(** A literal read from a text: either the rest of the text is left, or the text
    was a lone quote and the pointer has moved one byte past the NUL. *)
Lemma parse_value_spec t z :
  nonul t -> exists v p, parse_value (t ++ 0 :: 0 :: z) = Some (v, p) /\
    ((exists w t', t = w ++ t' /\ p = t' ++ 0 :: 0 :: z) \/ p = 0 :: z).
Proof.
  intros Hn. destruct t as [|c t].
  { exists 0, (0 :: 0 :: z). split; [done|]. left. by exists [], []. }
  apply nonul_cons in Hn as [Hc Hn]. unfold parse_value. cbn [app head tail].
  destruct (c =? ch "'").
  { destruct t as [|v t]; cbn [app head tail]; [eexists _, _; split; [done|by right]|].
    apply nonul_cons in Hn as [_ Hn]. destruct t as [|d t]; cbn [app head tail].
    - eexists _, _; split; [done|]. left. by exists [c; v], [].
    - eexists _, _; split; [done|]. left.
      destruct (d =? ch "'"); [by exists [c; v; d], t|by exists [c; v], (d :: t)]. }
  destruct (skip_word_spec (c :: t) (0 :: z)) as (w & t' & Hw & Hsk); [by apply nonul_cons|].
  cbn [app] in Hsk.
  destruct (negb (isdigit c) && negb (c =? ch "-") && negb (c =? ch "+") && isalpha c).
  { rewrite Hsk. eexists _, _; split; [done|]. left. by exists w, t'. }
  assert (Hgen : exists v p,
    (let? text := cstr (c :: t ++ 0 :: 0 :: z) in
     let? r := skip_word (c :: t ++ 0 :: 0 :: z) in Some (atoi text, r)) = Some (v, p) /\
    ((exists w t', c :: t = w ++ t' /\ p = t' ++ 0 :: 0 :: z) \/ p = 0 :: z)).
  { rewrite Hsk. change (c :: t ++ 0 :: 0 :: z) with ((c :: t) ++ 0 :: 0 :: z).
    rewrite cstr_app by (by apply nonul_cons). eexists _, _; split; [done|].
    left. by exists w, t'. }
  destruct (isdigit c); [|exact Hgen].
  destruct t as [|d t]; cbn [app head].
  - eexists _, _. split; [reflexivity|]. left. by exists [c], [].
  - destruct ((d =? 32) || (d =? 0)); [|exact Hgen].
    eexists _, _; split; [done|]. left. by exists [c], (d :: t).
Qed.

* [TASK ITEM]
What needs duplicating is the run of lines from the one containing "((exists w t', c" through the last line of the entries above, exact and complete.

* [ANSWER TO THE PROBLEM]
    ((exists w t', c :: t = w ++ t' /\ p = t' ++ 0 :: 0 :: z) \/ p = 0 :: z)).
  { rewrite Hsk. change (c :: t ++ 0 :: 0 :: z) with ((c :: t) ++ 0 :: 0 :: z).
    rewrite cstr_app by (by apply nonul_cons). eexists _, _; split; [done|].
    left. by exists w, t'. }
  destruct (isdigit c); [|exact Hgen].
  destruct t as [|d t]; cbn [app head].
  - eexists _, _. split; [reflexivity|]. left. by exists [c], [].
  - destruct ((d =? 32) || (d =? 0)); [|exact Hgen].
    eexists _, _; split; [done|]. left. by exists [c], (d :: t).
Qed.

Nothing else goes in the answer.